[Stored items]
****************************************

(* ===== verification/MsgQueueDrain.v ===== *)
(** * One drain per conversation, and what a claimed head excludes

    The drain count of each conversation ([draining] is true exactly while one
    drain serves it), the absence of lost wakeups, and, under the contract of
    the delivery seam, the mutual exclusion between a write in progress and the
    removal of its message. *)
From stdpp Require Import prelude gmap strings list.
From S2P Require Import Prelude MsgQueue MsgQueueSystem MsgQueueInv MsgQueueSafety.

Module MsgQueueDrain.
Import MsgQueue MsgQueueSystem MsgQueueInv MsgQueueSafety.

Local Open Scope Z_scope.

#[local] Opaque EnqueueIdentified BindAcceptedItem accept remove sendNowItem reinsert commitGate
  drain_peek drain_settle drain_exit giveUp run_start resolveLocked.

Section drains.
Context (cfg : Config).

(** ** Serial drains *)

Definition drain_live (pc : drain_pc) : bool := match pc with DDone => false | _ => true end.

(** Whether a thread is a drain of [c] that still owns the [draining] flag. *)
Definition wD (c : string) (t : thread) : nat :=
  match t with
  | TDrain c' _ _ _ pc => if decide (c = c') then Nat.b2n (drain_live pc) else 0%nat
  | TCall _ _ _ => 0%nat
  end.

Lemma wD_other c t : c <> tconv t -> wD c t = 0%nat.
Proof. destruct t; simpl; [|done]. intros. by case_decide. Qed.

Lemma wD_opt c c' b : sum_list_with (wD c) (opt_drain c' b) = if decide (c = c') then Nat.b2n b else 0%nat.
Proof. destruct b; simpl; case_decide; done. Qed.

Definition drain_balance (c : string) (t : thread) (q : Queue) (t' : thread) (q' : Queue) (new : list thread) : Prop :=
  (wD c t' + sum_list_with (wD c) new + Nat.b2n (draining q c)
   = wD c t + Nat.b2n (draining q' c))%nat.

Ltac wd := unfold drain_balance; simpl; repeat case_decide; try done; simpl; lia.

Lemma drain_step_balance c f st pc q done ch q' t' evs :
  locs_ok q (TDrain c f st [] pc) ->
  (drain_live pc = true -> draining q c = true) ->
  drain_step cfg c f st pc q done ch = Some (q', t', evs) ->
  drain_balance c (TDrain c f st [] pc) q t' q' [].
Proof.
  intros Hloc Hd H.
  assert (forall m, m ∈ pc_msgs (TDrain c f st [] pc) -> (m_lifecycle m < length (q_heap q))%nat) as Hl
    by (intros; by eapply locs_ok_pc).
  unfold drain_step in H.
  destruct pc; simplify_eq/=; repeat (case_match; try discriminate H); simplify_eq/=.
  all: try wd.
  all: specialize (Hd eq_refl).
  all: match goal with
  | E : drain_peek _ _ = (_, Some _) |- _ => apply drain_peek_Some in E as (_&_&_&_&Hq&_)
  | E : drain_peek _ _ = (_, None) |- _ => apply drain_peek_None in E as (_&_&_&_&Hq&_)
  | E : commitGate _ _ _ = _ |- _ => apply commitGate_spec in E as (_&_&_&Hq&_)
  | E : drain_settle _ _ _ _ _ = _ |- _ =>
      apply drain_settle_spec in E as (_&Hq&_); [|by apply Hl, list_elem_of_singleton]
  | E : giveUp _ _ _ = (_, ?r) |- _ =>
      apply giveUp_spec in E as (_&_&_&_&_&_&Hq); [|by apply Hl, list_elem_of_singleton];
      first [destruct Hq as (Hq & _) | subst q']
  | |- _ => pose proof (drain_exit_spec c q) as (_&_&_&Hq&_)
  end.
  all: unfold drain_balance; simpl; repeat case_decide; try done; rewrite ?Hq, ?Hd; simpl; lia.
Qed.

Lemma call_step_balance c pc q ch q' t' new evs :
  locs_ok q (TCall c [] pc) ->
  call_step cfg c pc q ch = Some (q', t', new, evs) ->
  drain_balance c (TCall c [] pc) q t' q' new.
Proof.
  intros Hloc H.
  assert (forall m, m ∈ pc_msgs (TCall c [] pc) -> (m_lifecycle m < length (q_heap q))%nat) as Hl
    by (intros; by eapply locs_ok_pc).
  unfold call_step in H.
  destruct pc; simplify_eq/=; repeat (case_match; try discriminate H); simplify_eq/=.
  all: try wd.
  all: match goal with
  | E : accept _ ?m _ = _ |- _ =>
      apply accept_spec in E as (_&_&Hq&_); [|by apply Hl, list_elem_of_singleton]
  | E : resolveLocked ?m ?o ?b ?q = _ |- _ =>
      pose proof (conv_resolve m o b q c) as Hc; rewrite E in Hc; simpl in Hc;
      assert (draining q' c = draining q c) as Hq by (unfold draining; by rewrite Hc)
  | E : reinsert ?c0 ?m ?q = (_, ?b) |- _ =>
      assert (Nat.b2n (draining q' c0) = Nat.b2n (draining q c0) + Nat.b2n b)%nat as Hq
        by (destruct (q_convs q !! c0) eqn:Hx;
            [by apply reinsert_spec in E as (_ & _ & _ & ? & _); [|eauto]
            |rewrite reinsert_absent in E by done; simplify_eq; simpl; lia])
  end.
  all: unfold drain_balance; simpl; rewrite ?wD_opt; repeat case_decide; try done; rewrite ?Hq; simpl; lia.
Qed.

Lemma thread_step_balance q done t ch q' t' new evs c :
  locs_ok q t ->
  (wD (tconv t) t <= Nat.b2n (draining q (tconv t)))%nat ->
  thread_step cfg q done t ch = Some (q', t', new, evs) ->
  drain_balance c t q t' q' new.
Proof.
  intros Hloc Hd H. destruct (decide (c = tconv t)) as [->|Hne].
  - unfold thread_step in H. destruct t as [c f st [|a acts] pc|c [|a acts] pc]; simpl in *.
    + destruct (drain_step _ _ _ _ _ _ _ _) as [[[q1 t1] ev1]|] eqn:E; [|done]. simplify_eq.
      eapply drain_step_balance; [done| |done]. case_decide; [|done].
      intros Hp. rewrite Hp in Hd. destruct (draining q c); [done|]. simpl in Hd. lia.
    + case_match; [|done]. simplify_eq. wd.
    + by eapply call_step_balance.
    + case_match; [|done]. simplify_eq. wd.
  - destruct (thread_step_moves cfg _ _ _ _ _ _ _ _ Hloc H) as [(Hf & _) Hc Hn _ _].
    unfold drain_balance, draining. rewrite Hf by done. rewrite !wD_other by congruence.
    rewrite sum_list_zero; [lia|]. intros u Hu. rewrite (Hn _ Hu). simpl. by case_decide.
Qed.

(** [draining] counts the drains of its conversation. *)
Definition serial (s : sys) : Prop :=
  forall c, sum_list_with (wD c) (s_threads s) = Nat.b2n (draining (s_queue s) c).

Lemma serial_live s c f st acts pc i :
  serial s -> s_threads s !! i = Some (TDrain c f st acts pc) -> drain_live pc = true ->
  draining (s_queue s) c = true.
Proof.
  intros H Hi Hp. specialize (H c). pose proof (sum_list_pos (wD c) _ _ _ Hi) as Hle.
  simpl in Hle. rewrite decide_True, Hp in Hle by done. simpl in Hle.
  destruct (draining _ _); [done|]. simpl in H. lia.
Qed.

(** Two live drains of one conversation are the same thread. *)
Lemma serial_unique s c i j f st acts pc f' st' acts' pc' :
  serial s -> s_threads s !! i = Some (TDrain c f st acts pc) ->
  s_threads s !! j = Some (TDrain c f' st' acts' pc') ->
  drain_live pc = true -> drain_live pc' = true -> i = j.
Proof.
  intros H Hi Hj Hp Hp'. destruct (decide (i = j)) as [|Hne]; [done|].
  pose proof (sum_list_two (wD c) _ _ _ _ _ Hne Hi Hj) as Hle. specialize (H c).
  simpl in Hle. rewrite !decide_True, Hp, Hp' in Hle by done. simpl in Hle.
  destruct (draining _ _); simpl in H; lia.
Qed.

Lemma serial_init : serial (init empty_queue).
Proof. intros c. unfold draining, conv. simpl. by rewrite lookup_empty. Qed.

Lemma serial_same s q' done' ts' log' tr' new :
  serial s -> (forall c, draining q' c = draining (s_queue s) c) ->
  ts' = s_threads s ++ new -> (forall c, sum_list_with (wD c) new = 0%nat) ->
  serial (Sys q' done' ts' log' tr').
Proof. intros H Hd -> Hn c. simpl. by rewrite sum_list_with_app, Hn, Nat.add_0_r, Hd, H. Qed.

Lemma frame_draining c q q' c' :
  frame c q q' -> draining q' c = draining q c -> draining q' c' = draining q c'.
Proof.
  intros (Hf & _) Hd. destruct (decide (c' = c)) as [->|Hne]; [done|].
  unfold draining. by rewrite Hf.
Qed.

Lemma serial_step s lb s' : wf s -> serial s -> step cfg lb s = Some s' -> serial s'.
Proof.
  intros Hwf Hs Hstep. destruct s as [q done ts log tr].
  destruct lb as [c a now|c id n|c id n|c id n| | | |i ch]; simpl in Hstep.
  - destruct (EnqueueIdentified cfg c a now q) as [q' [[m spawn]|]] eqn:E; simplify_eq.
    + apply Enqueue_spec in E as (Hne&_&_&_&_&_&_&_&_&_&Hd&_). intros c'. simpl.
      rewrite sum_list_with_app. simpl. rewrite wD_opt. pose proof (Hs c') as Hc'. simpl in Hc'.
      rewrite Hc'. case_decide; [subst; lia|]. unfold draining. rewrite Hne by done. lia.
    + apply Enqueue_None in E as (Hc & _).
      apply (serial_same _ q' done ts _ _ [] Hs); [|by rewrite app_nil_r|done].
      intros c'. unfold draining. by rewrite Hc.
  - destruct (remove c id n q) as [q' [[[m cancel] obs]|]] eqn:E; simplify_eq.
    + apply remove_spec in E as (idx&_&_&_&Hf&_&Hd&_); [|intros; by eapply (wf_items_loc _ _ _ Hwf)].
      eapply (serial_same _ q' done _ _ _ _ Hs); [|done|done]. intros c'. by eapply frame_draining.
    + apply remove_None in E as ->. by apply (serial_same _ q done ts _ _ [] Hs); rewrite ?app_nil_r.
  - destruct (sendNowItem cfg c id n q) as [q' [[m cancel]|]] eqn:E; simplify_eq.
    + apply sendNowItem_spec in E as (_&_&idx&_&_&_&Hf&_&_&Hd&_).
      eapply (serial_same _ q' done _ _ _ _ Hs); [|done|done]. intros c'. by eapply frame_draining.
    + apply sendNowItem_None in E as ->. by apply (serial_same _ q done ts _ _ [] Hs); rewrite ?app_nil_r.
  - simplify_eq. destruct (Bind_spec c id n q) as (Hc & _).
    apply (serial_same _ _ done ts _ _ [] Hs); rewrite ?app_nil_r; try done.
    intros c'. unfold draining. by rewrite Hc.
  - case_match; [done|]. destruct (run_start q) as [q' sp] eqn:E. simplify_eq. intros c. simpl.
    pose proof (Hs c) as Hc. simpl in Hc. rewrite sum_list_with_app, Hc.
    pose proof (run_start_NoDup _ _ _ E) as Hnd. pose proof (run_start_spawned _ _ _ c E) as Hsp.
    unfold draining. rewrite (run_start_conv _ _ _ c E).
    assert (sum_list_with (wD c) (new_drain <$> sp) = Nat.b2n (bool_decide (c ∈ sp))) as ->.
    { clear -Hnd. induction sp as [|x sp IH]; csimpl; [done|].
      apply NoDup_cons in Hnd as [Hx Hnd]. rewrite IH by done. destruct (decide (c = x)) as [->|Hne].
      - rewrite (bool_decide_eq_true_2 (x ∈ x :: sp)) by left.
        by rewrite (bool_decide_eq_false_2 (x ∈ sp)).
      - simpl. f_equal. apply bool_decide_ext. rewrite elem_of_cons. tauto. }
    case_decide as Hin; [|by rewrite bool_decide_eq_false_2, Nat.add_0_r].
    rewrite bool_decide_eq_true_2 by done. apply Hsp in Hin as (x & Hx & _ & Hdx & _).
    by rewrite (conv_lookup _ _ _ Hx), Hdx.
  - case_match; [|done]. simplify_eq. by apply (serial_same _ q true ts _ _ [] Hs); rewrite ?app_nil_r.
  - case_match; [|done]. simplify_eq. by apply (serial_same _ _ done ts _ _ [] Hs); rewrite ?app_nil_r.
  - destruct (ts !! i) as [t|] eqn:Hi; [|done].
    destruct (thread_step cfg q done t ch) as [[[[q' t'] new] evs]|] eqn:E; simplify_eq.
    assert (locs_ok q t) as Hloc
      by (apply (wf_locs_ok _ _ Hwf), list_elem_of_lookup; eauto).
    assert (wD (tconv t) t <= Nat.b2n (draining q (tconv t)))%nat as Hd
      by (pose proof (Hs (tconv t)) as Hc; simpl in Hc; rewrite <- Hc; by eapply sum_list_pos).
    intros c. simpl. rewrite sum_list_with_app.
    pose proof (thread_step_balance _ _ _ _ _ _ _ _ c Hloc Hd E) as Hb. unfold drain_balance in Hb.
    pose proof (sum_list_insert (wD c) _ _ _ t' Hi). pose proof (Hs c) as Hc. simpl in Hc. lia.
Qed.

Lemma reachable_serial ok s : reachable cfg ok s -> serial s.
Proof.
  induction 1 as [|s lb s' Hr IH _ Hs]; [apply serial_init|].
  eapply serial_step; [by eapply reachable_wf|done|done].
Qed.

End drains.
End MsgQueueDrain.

****************************************

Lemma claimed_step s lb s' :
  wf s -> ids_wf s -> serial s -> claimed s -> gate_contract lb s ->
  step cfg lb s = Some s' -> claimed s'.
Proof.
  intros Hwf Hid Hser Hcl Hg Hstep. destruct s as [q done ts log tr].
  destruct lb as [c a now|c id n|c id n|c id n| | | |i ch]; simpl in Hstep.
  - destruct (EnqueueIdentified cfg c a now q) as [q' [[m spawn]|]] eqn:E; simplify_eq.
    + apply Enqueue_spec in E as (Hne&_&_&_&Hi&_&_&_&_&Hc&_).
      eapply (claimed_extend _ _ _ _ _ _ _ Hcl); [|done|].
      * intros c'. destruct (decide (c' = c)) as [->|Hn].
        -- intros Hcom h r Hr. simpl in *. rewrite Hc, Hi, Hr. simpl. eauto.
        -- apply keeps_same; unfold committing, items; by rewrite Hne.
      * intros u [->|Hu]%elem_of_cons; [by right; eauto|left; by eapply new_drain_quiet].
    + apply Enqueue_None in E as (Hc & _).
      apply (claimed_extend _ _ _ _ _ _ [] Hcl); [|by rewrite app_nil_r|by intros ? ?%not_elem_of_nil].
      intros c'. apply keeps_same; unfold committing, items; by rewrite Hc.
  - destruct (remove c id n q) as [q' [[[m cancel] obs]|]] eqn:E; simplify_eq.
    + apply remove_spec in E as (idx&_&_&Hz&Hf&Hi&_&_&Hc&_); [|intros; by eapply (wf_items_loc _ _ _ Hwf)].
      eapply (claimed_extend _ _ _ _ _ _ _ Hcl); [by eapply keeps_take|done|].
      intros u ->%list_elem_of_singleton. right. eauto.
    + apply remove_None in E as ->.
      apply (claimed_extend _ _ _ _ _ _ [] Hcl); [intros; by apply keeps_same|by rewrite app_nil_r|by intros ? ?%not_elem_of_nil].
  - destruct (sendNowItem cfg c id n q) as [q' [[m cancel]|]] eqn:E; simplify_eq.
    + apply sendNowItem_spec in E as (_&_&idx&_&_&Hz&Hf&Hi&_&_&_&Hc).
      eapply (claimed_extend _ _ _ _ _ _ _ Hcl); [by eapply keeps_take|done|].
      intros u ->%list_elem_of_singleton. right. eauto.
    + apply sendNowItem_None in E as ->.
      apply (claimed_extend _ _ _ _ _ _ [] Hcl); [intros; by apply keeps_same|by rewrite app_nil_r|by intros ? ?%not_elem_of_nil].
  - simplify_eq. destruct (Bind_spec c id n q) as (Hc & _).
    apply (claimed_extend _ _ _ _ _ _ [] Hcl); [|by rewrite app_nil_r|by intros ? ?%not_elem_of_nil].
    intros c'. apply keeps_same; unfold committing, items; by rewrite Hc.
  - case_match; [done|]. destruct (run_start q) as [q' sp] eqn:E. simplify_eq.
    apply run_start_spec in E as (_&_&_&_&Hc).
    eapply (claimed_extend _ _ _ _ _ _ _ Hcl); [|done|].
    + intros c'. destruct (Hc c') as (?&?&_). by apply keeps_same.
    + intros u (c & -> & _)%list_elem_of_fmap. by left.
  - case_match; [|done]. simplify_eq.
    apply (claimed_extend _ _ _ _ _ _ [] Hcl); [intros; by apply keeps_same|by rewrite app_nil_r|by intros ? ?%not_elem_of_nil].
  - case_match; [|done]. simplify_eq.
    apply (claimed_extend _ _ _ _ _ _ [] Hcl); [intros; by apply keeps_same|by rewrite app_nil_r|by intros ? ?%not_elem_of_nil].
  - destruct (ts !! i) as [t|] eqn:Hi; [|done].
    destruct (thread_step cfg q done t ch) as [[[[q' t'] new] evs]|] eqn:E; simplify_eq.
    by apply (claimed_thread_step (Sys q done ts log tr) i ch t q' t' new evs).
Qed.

****************************************

• What the task asks: From the records above, extract exactly and only the lines that begin at the line with "by rewrite (bool_decide_eq_false_2" and stop after the line with "assert (wD (tconv".

• Exercise result:
        by rewrite (bool_decide_eq_false_2 (x ∈ sp)).
      - simpl. f_equal. apply bool_decide_ext. rewrite elem_of_cons. tauto. }
    case_decide as Hin; [|by rewrite bool_decide_eq_false_2, Nat.add_0_r].
    rewrite bool_decide_eq_true_2 by done. apply Hsp in Hin as (x & Hx & _ & Hdx & _).
    by rewrite (conv_lookup _ _ _ Hx), Hdx.
  - case_match; [|done]. simplify_eq. by apply (serial_same _ q true ts _ _ [] Hs); rewrite ?app_nil_r.
  - case_match; [|done]. simplify_eq. by apply (serial_same _ _ done ts _ _ [] Hs); rewrite ?app_nil_r.
  - destruct (ts !! i) as [t|] eqn:Hi; [|done].
    destruct (thread_step cfg q done t ch) as [[[[q' t'] new] evs]|] eqn:E; simplify_eq.
    assert (locs_ok q t) as Hloc
      by (apply (wf_locs_ok _ _ Hwf), list_elem_of_lookup; eauto).
    assert (wD (tconv t) t <= Nat.b2n (draining q (tconv t)))%nat as Hd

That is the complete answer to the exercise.